---- EXERCISE INPUTS

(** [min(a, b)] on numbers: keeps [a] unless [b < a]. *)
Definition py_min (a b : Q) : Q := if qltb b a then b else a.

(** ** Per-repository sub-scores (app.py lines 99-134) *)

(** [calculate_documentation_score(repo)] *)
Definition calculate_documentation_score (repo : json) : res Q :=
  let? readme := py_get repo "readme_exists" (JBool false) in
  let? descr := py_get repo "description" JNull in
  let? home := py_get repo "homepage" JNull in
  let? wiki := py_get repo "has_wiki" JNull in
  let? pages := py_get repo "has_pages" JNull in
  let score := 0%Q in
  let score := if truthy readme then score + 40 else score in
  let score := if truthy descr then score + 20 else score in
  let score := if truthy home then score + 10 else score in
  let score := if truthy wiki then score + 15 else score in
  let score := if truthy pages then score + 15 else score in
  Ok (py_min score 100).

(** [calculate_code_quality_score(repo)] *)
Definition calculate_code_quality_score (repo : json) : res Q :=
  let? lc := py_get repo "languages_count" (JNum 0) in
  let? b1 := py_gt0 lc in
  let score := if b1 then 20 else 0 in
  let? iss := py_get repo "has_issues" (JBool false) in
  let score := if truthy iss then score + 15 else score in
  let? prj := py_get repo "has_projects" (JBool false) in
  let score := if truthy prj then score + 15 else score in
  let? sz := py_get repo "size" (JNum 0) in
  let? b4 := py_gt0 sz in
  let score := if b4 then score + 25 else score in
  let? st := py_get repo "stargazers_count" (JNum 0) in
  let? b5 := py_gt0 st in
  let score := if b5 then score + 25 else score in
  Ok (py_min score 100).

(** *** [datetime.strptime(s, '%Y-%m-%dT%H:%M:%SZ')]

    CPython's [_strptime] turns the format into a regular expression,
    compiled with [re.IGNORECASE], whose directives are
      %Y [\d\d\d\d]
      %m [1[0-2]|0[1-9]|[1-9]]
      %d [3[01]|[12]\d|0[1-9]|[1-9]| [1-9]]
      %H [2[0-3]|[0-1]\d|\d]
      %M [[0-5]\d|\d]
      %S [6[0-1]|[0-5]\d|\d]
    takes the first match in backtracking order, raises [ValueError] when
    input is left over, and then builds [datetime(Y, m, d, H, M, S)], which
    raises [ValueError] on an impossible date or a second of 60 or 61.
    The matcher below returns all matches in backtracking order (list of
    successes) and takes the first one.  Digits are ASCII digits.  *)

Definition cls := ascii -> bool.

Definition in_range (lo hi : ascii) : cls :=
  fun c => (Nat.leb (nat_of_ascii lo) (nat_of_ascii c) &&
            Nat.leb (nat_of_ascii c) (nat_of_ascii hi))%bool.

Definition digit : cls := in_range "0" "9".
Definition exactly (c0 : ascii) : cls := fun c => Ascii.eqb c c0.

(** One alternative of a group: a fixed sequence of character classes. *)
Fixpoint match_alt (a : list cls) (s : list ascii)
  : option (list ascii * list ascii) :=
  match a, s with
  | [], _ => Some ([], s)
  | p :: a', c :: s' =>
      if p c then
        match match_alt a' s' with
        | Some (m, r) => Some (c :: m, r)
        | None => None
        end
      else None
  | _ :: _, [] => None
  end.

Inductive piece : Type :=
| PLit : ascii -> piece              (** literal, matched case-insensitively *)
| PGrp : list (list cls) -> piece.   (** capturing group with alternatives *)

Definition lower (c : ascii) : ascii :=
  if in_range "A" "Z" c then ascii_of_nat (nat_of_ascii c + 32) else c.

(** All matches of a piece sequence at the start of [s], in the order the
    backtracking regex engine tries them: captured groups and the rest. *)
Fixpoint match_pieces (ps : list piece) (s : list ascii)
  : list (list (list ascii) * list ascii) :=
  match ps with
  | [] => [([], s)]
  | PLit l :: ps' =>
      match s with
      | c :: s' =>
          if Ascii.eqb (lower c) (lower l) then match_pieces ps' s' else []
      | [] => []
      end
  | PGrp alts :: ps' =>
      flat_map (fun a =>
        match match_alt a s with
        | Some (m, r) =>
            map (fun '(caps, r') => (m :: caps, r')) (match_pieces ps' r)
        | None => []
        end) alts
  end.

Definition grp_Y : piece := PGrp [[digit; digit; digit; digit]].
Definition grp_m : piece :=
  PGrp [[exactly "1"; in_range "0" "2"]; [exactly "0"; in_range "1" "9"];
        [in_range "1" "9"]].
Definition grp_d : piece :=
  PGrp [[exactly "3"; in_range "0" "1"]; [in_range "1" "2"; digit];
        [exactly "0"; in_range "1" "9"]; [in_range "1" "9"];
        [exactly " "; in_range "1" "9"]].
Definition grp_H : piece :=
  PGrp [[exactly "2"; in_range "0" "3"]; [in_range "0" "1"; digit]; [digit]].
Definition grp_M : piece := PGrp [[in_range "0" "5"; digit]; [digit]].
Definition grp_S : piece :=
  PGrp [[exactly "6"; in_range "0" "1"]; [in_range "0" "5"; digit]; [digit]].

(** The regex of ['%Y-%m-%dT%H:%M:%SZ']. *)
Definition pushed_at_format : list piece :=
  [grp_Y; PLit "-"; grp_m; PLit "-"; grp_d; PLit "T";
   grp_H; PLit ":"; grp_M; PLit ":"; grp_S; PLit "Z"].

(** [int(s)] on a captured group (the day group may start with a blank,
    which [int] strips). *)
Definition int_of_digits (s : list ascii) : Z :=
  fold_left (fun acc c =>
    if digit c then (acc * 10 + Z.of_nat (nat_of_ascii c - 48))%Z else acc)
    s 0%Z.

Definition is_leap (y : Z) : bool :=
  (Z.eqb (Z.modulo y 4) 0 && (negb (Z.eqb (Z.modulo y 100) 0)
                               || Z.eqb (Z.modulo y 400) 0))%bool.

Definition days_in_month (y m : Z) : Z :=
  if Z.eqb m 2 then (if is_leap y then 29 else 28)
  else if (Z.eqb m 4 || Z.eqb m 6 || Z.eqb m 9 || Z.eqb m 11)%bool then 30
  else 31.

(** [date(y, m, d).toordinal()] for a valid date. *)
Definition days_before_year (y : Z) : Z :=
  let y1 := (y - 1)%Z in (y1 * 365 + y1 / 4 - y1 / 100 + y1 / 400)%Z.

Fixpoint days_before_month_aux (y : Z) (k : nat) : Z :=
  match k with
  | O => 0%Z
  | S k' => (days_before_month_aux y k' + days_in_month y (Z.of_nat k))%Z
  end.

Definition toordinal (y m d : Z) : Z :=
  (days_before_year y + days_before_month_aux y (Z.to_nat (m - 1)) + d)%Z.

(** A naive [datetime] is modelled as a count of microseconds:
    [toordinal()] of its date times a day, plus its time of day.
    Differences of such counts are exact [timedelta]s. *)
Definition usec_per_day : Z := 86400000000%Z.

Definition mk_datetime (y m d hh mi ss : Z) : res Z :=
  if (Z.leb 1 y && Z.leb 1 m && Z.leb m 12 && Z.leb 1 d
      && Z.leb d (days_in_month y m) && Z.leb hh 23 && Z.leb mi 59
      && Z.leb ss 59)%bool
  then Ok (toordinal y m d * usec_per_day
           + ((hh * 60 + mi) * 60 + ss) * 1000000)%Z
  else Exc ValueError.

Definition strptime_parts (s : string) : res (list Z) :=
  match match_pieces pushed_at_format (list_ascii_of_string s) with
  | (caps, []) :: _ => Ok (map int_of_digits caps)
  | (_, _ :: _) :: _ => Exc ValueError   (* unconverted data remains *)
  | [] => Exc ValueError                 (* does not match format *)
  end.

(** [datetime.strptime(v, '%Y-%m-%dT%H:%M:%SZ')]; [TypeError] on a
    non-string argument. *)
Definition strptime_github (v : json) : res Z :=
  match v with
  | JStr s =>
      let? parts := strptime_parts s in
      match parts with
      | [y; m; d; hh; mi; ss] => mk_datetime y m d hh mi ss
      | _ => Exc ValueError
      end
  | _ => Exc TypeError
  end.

--------

- EXERCISE INSTRUCTIONS:
Can you repeat, word for word, every line above from the one containing "if digit c then" down to the one containing "if Z.eqb m 2", including both?

- REPLY:
    if digit c then (acc * 10 + Z.of_nat (nat_of_ascii c - 48))%Z else acc)
    s 0%Z.

Definition is_leap (y : Z) : bool :=
  (Z.eqb (Z.modulo y 4) 0 && (negb (Z.eqb (Z.modulo y 100) 0)
                               || Z.eqb (Z.modulo y 400) 0))%bool.

Definition days_in_month (y m : Z) : Z :=
  if Z.eqb m 2 then (if is_leap y then 29 else 28)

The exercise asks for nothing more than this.